Ernest et Célestine is the story of a bear and a mouse, who through the shared bond of imagination and creativity forge the most unlikely of friendships at odds with the proscriptive bigotry of their aboveground and belowground societies. Ernest is a musician, hungry and busking; Célestine an artist, orphaned and reluctantly indentured to the clinic of tooth collection and restoration. When Célestine dissuades Ernest from eating her, and instead leads him to the storeroom of a lolly shop, the sweet-toothed bear and the dreamy mouse end up on the run from their respective police. These implacable forces – lawful and righteous upholders of the great prejudice – in one poignantly damning scene find themselves to have accidentally mingled while in pursuit, and must each beat a wary retreat. They are suspiciously alike in their antipathy towards the two fugitives, just as Ernest and Célestine are alike in repudiating the conventional wisdom. It is a simple parable, guilelessly enacted.
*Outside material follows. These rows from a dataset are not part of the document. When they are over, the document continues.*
(* ===== verification/SelfEngineSpec.v ===== *)
(** * Self-evolution: theorems on the engine

    Every call of the engine is a step of a small state machine on the proposal it
    names, or leaves no trace; what holds of a promotion follows by induction on
    the calls. *)

From Stdlib Require Import SpecFloat.
From S2P Require Import Prelude PyFloat PyVal PyText PyJson EvoModels Pareto SelfModels SelfEngine.
Open Scope Z_scope.

Section Spec.
Context `{Surroundings, Digests, !Parts}.
Implicit Types (s : SelfEvolutionEngine) (p : EvolutionProposal) (c : CandidateArchitecture).

(** ** The shape of a call *)

(** Only the outside world has moved. *)
Definition quiet (s s' : SelfEvolutionEngine) : Prop := exists w, s' = put_se_world w s.
(** The kind of an event, its actor and its details. *)
Record happening : Set := Happening { hp_type : string; hp_actor : string; hp_details : pydict }.
(** Just this event about a proposal was appended to the history. *)
Definition recorded (proposal_id : string) (e : happening) (h h' : EvolutionHistory) : Prop := exists t,
  h' = append_history (make_event proposal_id (hp_type e) (hp_actor e) (hp_details e) t (hi_last_event_hash h)) h.
(** A proposal was assigned to, its update time set, an event recorded; the tables
    beside the proposals are the given ones. *)
Record changed (proposal_id : string) (e : happening) (p' : EvolutionProposal)
    (cs : list (string * CandidateArchitecture)) (sims : list (string * SimulationResult))
    (pms : list (string * nat)) (heap : list PromotionRecord) (s s' : SelfEvolutionEngine) : Prop := {
  cg_proposals : exists t, se_proposals s' = dset proposal_id (set_updated t p') (se_proposals s);
  cg_history : recorded proposal_id e (se_history s) (se_history s');
  cg_policy : se_policy s' = se_policy s;
  cg_candidates : se_candidates s' = cs;
  cg_simulations : se_simulations s' = sims;
  cg_promotions : se_promotions s' = pms;
  cg_heap : se_heap s' = heap;
}.
Lemma verification_answer c p w v w' : run_verification c p w = (Ok v, w') ->
  vf_candidate_id v = ca_id c /\ exists issues,
  verification_issues c (rq_base_isr (ep_request p)) (rq_allow_breaking_changes (ep_request p)) = Ok issues /\
  vf_valid v = negb (has_error issues).
Proof.
  unfold run_verification, timestamp, now. unfold_monad. destruct (verification_issues _ _ _) as [issues|]; [|done].
  intros [= <- _]. split; [done|]. by exists issues.
Qed.
Lemma fitness_answer config c r v w f w' : governance_fitness config c r v w = (Ok f, w') ->
  fe_candidate_id f = ca_id c /\ (fe_passed f = true -> sm_status r = "PASSED").
Proof.
  unfold governance_fitness, base_fitness, timestamp, now. unfold_monad.
  destruct (py_float _ _) as [x|]; [|done]. destruct v as [v|]; [|done]. intros [= <- _]. cbn. split; [done|].
  intros Hp. apply andb_true_iff in Hp as [Hp _]. apply andb_true_iff in Hp as [Hp _]. by apply bool_decide_eq_true in Hp.
Qed.
#[export] Instance default_laws : @PartLaws _ (default_parts client).
Proof.
  split; [intros c p w v w' E|intros c r v w f w' E]; [exact (proj1 (verification_answer c p w v w' E))|exact (proj1 (fitness_answer _ c r v w f w' E))].
Qed.

Lemma has_error_app xs ys : has_error (xs ++ ys) = has_error xs || has_error ys.
Proof. apply existsb_app. Qed.
Lemma removed_nil base names : removed_names base names = [] <-> forall x, x ∈ base -> x ∈ names.
Proof.
  unfold removed_names. split.
  - intros E x Hx. destruct (mem x names) eqn:Em; [by apply mem_true|].
    assert (Hin : x ∈ sort_by str_leb (remove_dups (List.filter (fun x => negb (mem x names)) base))).
    { rewrite sort_by_elem, elem_of_remove_dups. apply list_elem_of_In, filter_In. rewrite <- list_elem_of_In. by rewrite Em. }
    rewrite E in Hin. by apply elem_of_nil in Hin.
  - intros Hall. destruct (sort_by _ _) as [|x xs] eqn:E; [done|].
    assert (Hin : x ∈ sort_by str_leb (remove_dups (List.filter (fun x => negb (mem x names)) base))) by (rewrite E; by left).
    rewrite sort_by_elem, elem_of_remove_dups in Hin. apply list_elem_of_In, filter_In in Hin as [Hin Hm].
    apply list_elem_of_In, Hall, mem_true in Hin. by rewrite Hin in Hm.
Qed.
Lemma missing_error isr : has_error (missing_fields isr) = false <-> forall k, k ∈ ["isr_id"; "version"; "name"] -> present k isr = true.
Proof.
  unfold missing_fields, present. cbn [map concat]. rewrite !has_error_app. setoid_rewrite elem_of_cons. setoid_rewrite elem_of_cons. setoid_rewrite elem_of_cons.
  setoid_rewrite elem_of_nil.
  destruct (val_truthy (dget_or "isr_id" isr VNone)) eqn:E1, (val_truthy (dget_or "version" isr VNone)) eqn:E2, (val_truthy (dget_or "name" isr VNone)) eqn:E3;
    cbn; (split; [try done; intros _; naive_solver|intros Hk; try done; exfalso]).
  all: first [rewrite (Hk "isr_id") in E1 by auto; discriminate E1|rewrite (Hk "version") in E2 by auto; discriminate E2|rewrite (Hk "name") in E3 by auto; discriminate E3].
Qed.
(** What a candidate without errors has. *)
Record compatible (c : CandidateArchitecture) (r : EvolutionProposalRequest) : Prop := {
  cm_fields k : k ∈ ["isr_id"; "version"; "name"] -> present k (ca_isr c) = true;
  cm_changed : ca_content_hash c <> ca_base_isr_hash c;
  cm_provenance : has_provenance (ca_isr c) = Ok true;
  cm_apis : exists base names, collect_api_names (rq_base_isr r) = Ok base /\ collect_api_names (ca_isr c) = Ok names /\
    (rq_allow_breaking_changes r = false -> forall x, x ∈ base -> x ∈ names);
}.
Lemma issues_compatible c r issues :
  verification_issues c (rq_base_isr r) (rq_allow_breaking_changes r) = Ok issues -> has_error issues = false <-> compatible c r.
Proof.
  unfold verification_issues. unfold_monad. destruct (has_provenance (ca_isr c)) as [b|] eqn:Eb; [|done].
  destruct (collect_api_names (rq_base_isr r)) as [base|] eqn:E1; [|done].
  destruct (collect_api_names (ca_isr c)) as [names|] eqn:E2; [|done]. intros [= <-].
  rewrite !has_error_app, !orb_false_iff, missing_error.
  assert (Hh : has_error (if bool_decide (ca_content_hash c = ca_base_isr_hash c)
      then [issue "ERROR" "NO_ARCHITECTURAL_CHANGE" "Candidate ISR is identical to base ISR."] else []) = false
      <-> ca_content_hash c <> ca_base_isr_hash c) by (by case_bool_decide).
  assert (Hp : has_error (if b then [] else [issue "ERROR" "MISSING_EVOLUTION_PROVENANCE" "Candidate ISR does not contain evolution provenance."]) = false
      <-> b = true) by (by destruct b).
  rewrite Hh, Hp.
  assert (Hr : has_error match removed_names base names with
         | [] => []
         | _ => [issue (if rq_allow_breaking_changes r then "WARNING" else "ERROR") "PUBLIC_API_REMOVED"
                   ("Public APIs were removed: " +:+ join_with ", " (removed_names base names))]
         end = false <-> (rq_allow_breaking_changes r = false -> forall x, x ∈ base -> x ∈ names)).
  { rewrite <- removed_nil. destruct (removed_names base names), (rq_allow_breaking_changes r); cbn; naive_solver. }
  rewrite Hr. split.
  - intros (Hf & ? & -> & Ha). split; [exact Hf|done|done|]. by exists base, names.
  - intros [Hf ? Hb (base' & names' & E1' & E2' & Ha)]. split_and!; [exact Hf|done|congruence|].
    rewrite E1 in E1'. rewrite E2 in E2'. injection E1' as <-. injection E2' as <-. exact Ha.
Qed.
(** C23: the default verifier, when the ISRs can be read, answers a report that is
    valid exactly for a candidate that has the required fields, differs from its base
    by its hash, records its mutations and, unless breaking changes are allowed,
    keeps every API name of the base. *)
Theorem valid_exactly_when_compatible c p w v w' : run_verification c p w = (Ok v, w') ->
  vf_valid v = true <-> compatible c (ep_request p).
Proof.
  intros E. apply verification_answer in E as (_ & issues & Ei & ->). rewrite <- (issues_compatible _ _ _ Ei).
  apply negb_true_iff.
Qed.

(** ** Under the engine *)

Context `{!DigestLaws}.

(** C13: under the engine with its default parts (digests having no collision), the
    candidate of a promotion has the required fields, records its mutations and, unless the proposal
    allows breaking changes, keeps every API name of the ISR the proposal started
    from. *)
Theorem promoted_candidates_keep_their_apis policy s a r c :
  @reachable _ _ (default_parts client) policy s -> se_heap s !! a = Some r ->
  dget (pm_candidate_id r) (se_candidates s) = Some c ->
  exists p base names, dget (pm_proposal_id r) (se_proposals s) = Some p /\
    (forall k, k ∈ ["isr_id"; "version"; "name"] -> present k (ca_isr c) = true) /\ has_provenance (ca_isr c) = Ok true /\
    collect_api_names (rq_base_isr (ep_request p)) = Ok base /\ collect_api_names (ca_isr c) = Ok names /\
    (rq_allow_breaking_changes (ep_request p) = false -> forall x, x ∈ base -> x ∈ names).
Proof.
  intros Hs Hr Hc.
  destruct (@promoted_is_certified _ _ (default_parts client) _ _ policy s a r c Hs Hr Hc) as (p & v & Hp & Hv & (p0 & w & w' & Ev & Eq)).
  apply verification_answer in Ev as (_ & issues & Ei & Evalid). rewrite Hv in Evalid. rewrite Eq in Ei.
  apply eq_sym, negb_true_iff, (issues_compatible _ _ _ Ei) in Evalid as [Hfields _ Hprov (base & names & Eb & En & Hapis)].
  exists p, base, names. done.
Qed.
End Answers.
Lemma run_campaign_returns id actor feedback stop s c : campaigns_ok s -> dget id (campaigns_of s) = Some c ->
  exists r s', run_campaign id actor feedback stop s = (Ok r, s').
Proof.
  intros Hs Hc. pose proof (run_campaign_spec id actor feedback stop s c Hs Hc) as Hr. unfold wp in Hr.
  destruct (run_campaign id actor feedback stop s) as [[r|x] s']; [|done]. by exists r, s'.
Qed.
Lemma keeps_orchestrate {A} (m : M EvolutionOrchestrator A) : keeps orchestrator_ok m -> keeps campaigns_ok (orchestrate m).
Proof. apply keeps_zoom; [by intros s []|]. intros o s Ho [_ ?]. by split. Qed.
Lemma keeps_create request actor : keeps orchestrator_ok (create_campaign request actor).
Proof.
  apply keeps_of_wp. intros o Ho. unfold create_campaign.
  assert (Hcalm : forall m, calm (or_multi o) m -> orchestrator_ok (put_multi m o)) by (intros m C; destruct Ho; split; [by eapply calm_ok|done]).
  apply wp_bind. eapply (wp_mono _ (fun _ o' => exists m, calm (or_multi o) m /\ o' = put_multi m o) _ (fun _ _ => False)); [|intros g o' (m & C & ->)|done].
  { destruct (cq_initial_genome request); [wp_step; exists (or_multi o); by destruct o|].
    apply wp_on_multi, wp_on_base. unfold create_default_genome, timestamp, now, in_world, zoom, wp. unfold_monad. eexists. split; [|reflexivity]. done. }
  apply wp_bind, wp_calm_stamp. intros t m2 C2. cbv zeta. set (id := deterministic_id _ _). do 2 wp_step.
  apply wp_bind, wp_calm_record. intros m3 C3. wp_step. split; cbn.
  - apply (calm_ok (or_multi o)); [|apply Ho]. eapply calm_trans; [exact C|]. eapply calm_trans; [exact C2|exact C3].
  - intros k c. rewrite dget_dset. case_decide; [by intros [= <-]|apply Ho].
Qed.
Lemma keeps_generation id actor feedback : keeps orchestrator_ok (run_generation id actor feedback).
Proof.
  apply keeps_of_wp. intros o Ho. destruct (dget id (or_campaigns o)) as [c|] eqn:Ec.
  - eapply wp_mono; [by apply (run_generation_spec id actor feedback o c)|by intros g o' []|by intros x o' []].
  - unfold run_generation, get_campaign. apply wp_bind, wp_bind. wp_step. rewrite Ec. by wp_step.
Qed.
Lemma campaigns_keep_run id actor feedback stop : keeps campaigns_ok (run_campaign id actor feedback stop).
Proof.
  apply keeps_of_wp. intros s Hs. destruct (dget id (campaigns_of s)) as [c|] eqn:Ec.
  - eapply wp_mono; [by apply (run_campaign_spec id actor feedback stop s c)|by intros r s' []|done].
  - unfold run_campaign. do 2 wp_step. cbv zeta. apply wp_bind, wp_orchestrate. unfold get_campaign. do 2 wp_step. rewrite Ec. wp_step. by destruct s, Hs.
Qed.
Lemma campaign_reachable_ok s : campaign_reachable s -> campaigns_ok s.
Proof.
  induction 1 as [policy w refinement memory stop|c s _ IH].
  - split; [split; [split; [by split|done..]|done]|]. intros id. split; cbn; [by intros e ?%elem_of_nil|lia|].
    intros _. split; [constructor|]. by intros h; split; intros ?%elem_of_nil.
  - revert s IH. change (keeps campaigns_ok (campaign_perform c)). destruct c; cbn [campaign_perform].
    + apply keeps_orchestrate. apply keeps_zoom with (J := multi_ok); [by intros o []|intros m o Hm []; by split|apply multi_perform_ok].
    + apply keeps_bind; [apply keeps_orchestrate, keeps_create|intros; apply keeps_ret].
    + apply keeps_bind; [apply keeps_orchestrate, keeps_generation|intros; apply keeps_ret].
    + apply keeps_bind; [apply campaigns_keep_run|intros; apply keeps_ret].
Qed.

(** C11: running a campaign of the table always returns, whatever the parts of the
    engine answer or raise: at most as many generations as the policy allows are
    recorded, each with its summary, the reason [max_generations_reached] is given
    only when all of them were, and the campaign ends COMPLETED or FAILED.  A
    campaign that was FAILED before stays FAILED. *)
Theorem campaign_completes id actor feedback stop s c : campaign_reachable s -> dget id (campaigns_of s) = Some c ->
  let limit := Z.max 0 (sp_max_generations (default (mg_stop_policy s) stop)) in
  exists r s' c', run_campaign id actor feedback stop s = (Ok r, s') /\ dget id (campaigns_of s') = Some c' /\
    Z.of_nat (length (cr_summaries r)) = cr_generations_run r /\
    Z.of_nat (length (ec_generations c')) = Z.of_nat (length (ec_generations c)) + cr_generations_run r /\
    cr_generations_run r <= limit /\
    (cr_generations_run r < limit -> cr_stop_reason r <> "max_generations_reached") /\
    cr_status r = ec_status c' /\ (ec_status c' = "COMPLETED" \/ ec_status c' = "FAILED") /\
    (ec_status c = "FAILED" -> ec_status c' = "FAILED").
Proof.
  intros Hs Hc. pose proof (run_campaign_spec id actor feedback stop s c (campaign_reachable_ok s Hs) Hc) as Hr. unfold wp in Hr.
  destruct (run_campaign id actor feedback stop s) as [[r|x] s']; [|done].
  destruct Hr as [_ H1' H2' H3' (c' & Hc' & _ & _ & H4 & H5 & H6 & H7 & _)]. by exists r, s', c'.
Qed.

(** C12: in every state the campaign engine reaches, over any calls of it, of the
    orchestrator and of the engines below, the elites of a campaign are no more than
    the policy of the memory allows; each one was earned: the verifier answered a
    valid report about its candidate and the fitness evaluator a passing evaluation,
    whose objectives and constraints it holds; and when the memory removes duplicates
    no two have the same content hash. *)
Theorem elites_are_earned s id : campaign_reachable s ->
  let elites := list_elites id (mg_memory s) in
  Z.of_nat (length elites) <= Zpos (yp_max_elites (im_policy (mg_memory s))) /\
  (forall e, e ∈ elites -> earned e /\ el_campaign_id e = id) /\
  (yp_dedupe_by_content_hash (im_policy (mg_memory s)) = true -> NoDup (map el_isr_content_hash elites)).
Proof.
  intros Hs. destruct (co_memory _ (campaign_reachable_ok s Hs) id) as [K B D]. split_and!; [exact B|exact K|].
  intros Hd. by apply D.
Qed.
End Campaigns.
Ernest et Célestine is an animated film, but not of the computer-modelled, hyper-realistic school from which we see graduate a larger, slicker cohort every year. Whereas its American counterparts revel in the new technologies and give us fully malleable, three-dimensional animations and a myriad of camera shots to show off each permutation, Ernest et Célestine evokes the old school, hand-drawn approach and for the most part is filmed in wide shot, as if we’re looking at a picture book. Instead of jump cuts and close-ups and micro-focus on detail, each scene plays out broadly and in toto, classic and quaint, as if running frame-to-frame along the fast-thumbed, flickering edge of a sketchbook. Nostalgia aside, this is somehow very engaging; and of course, the faster the characters move, the more chaotic the spectacle. The style is well suited both to heartfelt quiet moments and to the frenetic galumphing of bears in enclosed spaces.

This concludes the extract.